21 Jump Street Review

A movie based on a tv series that no one really remembers except for it being Johnny Depp's breakthrough role doesn't seem like the best of ideas on paper.  Yet the cast and crew behind the 21 Jump Street have provided one of the better comedies in recent memory.  Despite only containing a very loose connection to the series it is based on, 21 Jump Street manages to stand on its own, not just as an adaptation but also as a good film.

21 Jump Street follows Officer Schmidt (Jonah Hill) and Officer Jenko (Channing Tatum), two inept policemen, as they are reassigned to a division that goes undercover in local high schools and colleges.  Schmidt and Jenko are tasked with finding the source of a new drug in one of the high schools.

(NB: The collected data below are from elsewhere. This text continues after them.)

(** What one round of the inner loop does when it ends well: nothing, or
    one move of the file of this directory to the top. *)
Lemma scan_files_Done (root : path) (files : list string) w w' :
  scan_files root files w = Done tt w' ->
  (w' = w /\ (~ In tsv_file files \/ root = [])) \/
  (In tsv_file files /\ root <> [] /\
   exists w1, rename (root ++ [tsv_file]) tsv_file w = Done tt w1 /\
              script_dir w' = script_dir w1).
Proof.
  induction files as [|file rest IH]; intros H.
  - inversion H. left. split; auto.
  - simpl in H.
    destruct (String.eqb_spec file "opennutrition_foods.tsv") as [->|Hne].
    + fold tsv_file in H.
      destruct (path_eqb (root ++ [tsv_file]) [tsv_file]) eqn:Ep; simpl in H.
      * inversion H. left. split; auto. right.
        exact (proj1 (path_eqb_top root tsv_file) Ep).
      * right. split; [now left|]. split.
        { intros ->. simpl in Ep. unfold path_eqb in Ep.
          destruct (list_eq_dec _ _ _); [discriminate|contradiction]. }
        apply bind_Done in H as ([] & w1 & Hr & Hp).
        exists w1. split; auto. inversion Hp. reflexivity.
    + destruct (IH H) as [[-> Hc]|(Hin & Hr & Hex)].
      * left. split; auto. destruct Hc as [Hc|Hc]; auto.
        left. intros [E|Hin]; [now apply Hne|auto].
      * right. split; auto. now right.
Qed.

Lemma scan_files_keeps_dataset root files w w' :
  dataset_in_place w ->
  scan_files root files w = Done tt w' ->
  dataset_in_place w'.
Proof.
  unfold dataset_in_place. intros HP H.
  apply scan_files_Done in H as [[-> _]|(_ & _ & w1 & Hr & E)]; auto.
  rewrite E. apply rename_Done in Hr as (x & _ & Hl & Hx).
  destruct (Hx HP) as (d & ->). now rewrite Hl.
Qed.

Section Search.

(** The directory as it is when the walk starts. *)
Variable es0 : listing.

Lemma scan_files_hit root files d w w' :
  In tsv_file files ->
  resolve (root ++ [tsv_file]) (Dir es0) = Some (File d) ->
  untouched_or_found es0 w ->
  scan_files root files w = Done tt w' ->
  dataset_in_place w'.
Proof.
  intros Hin Hres [HP|E0] H.
  - eapply scan_files_keeps_dataset; eauto.
  - unfold dataset_in_place.
    apply scan_files_Done in H as [[-> [Hc| ->]]|(_ & _ & w1 & Hr & E)].
    + contradiction.
    + rewrite E0. simpl in Hres.
      destruct (lookup tsv_file es0) as [y|]; [|discriminate].
      now inversion Hres.
    + rewrite E. apply rename_Done in Hr as (x & Hx & Hl & _).
      rewrite E0, Hres in Hx. inversion Hx; subst x. now rewrite Hl.
Qed.

Lemma scan_files_step root files w w' :
  (forall n, In n files ->
     exists d, resolve (root ++ [n]) (Dir es0) = Some (File d)) ->
  untouched_or_found es0 w ->
  scan_files root files w = Done tt w' ->
  untouched_or_found es0 w'.
Proof.
  intros Hfiles HK H.
  pose proof H as H'.
  apply scan_files_Done in H' as [[-> _]|(Hin & _ & _)]; auto.
  left. destruct (Hfiles _ Hin) as (d & Hres).
  eapply scan_files_hit; eauto.
Qed.

End Search.

Lemma for_each_app {A} (xs ys : list A) (body : A -> M unit) w w' :
  for_each (xs ++ ys) body w = Done tt w' ->
  exists w1, for_each xs body w = Done tt w1 /\ for_each ys body w1 = Done tt w'.
Proof.
  revert w. induction xs as [|x tl IH]; intros w H.
  - exists w. auto.
  - simpl in H. step H w1 Hb.
    destruct (IH _ H) as (w2 & H1 & H2). exists w2. split; auto.
    simpl. now rewrite (bind_of_Done _ _ _ _ _ Hb).
Qed.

If you were basing this film on the creative forces involved, you would be even more worried about this film than if you just looked at the title.  The film is directed by Phil Lord and Chris Miller (of Cloudy With a Chance of Meatballs fame) and written by Michael Bacall (who as a screenwriter on Scott Pilgrim vs. the World is the most experienced of those involved) and Jonah Hill.  Yet these four have provided a comedy that seems to have been directed and written by filmmaking veterans.  The writing is memorable as it includes funny one-liners and, if you look into it a bit closer, some well executed meta aspects (listen for a reference to ideas in Hollywood being recycled over and over again).  The directors and writers also have a great sense of staging some of the bigger moments (including two of the most memorable car chases of any genre in recent memory and at least two other moments where you will have trouble breathing from your laughter).  The most important thing that these four did, however, was almost completely ditching the original tv series, and trying to form their own creation.

The biggest surprise in the film is actually Channing Tatum.  Tatum has to this point been the leading man that everyone in Hollywood wants to change into a star.  Yet he has failed miserably over and over again.  Just as I’m about to completely give up on this guy, he reveals himself to be a strong comedic actor.  That boring actor that can normally be found in stale chick flicks is nowhere to be found, and an energetic and surprising performance emerges.  Yet Tatum never at any point steals the show as Jonah Hill more than keeps up with him.  On the heels of a fantastic dramatic turn in Moneyball, Hill is becoming one of the more interesting actors in Hollywood.  While this performance heads back into familiar territory for Hill, it never seems like he is doing something that he has done before.  These two are surrounded by a plethora of great supporting turns.  Ice Cube, Ellie Kemper, and Rob Riggle are memorable scene-stealers.  Dave Franco gives a lot to an almost thankless role and Brie Larson gives a performance that deserves some attention from casting directors of bigger blockbusters.

There are no doubt some problems with this film (the film tends to throw every style of comedy at the audience to see what sticks but never decides which style it wants to stay with), but 21 Jump Street may be the best comedy since The Hangover.



  1. Great review Ryan. Hill and Tatum are great together here and add a lot to this film’s comedy but it’s just the way it is all written that makes it even richer. It’s making fun of those high school comedy conventions but at the same time, is inventing it’s own as it goes on.

  2. Thanks Dan and I completely agree with your thoughts.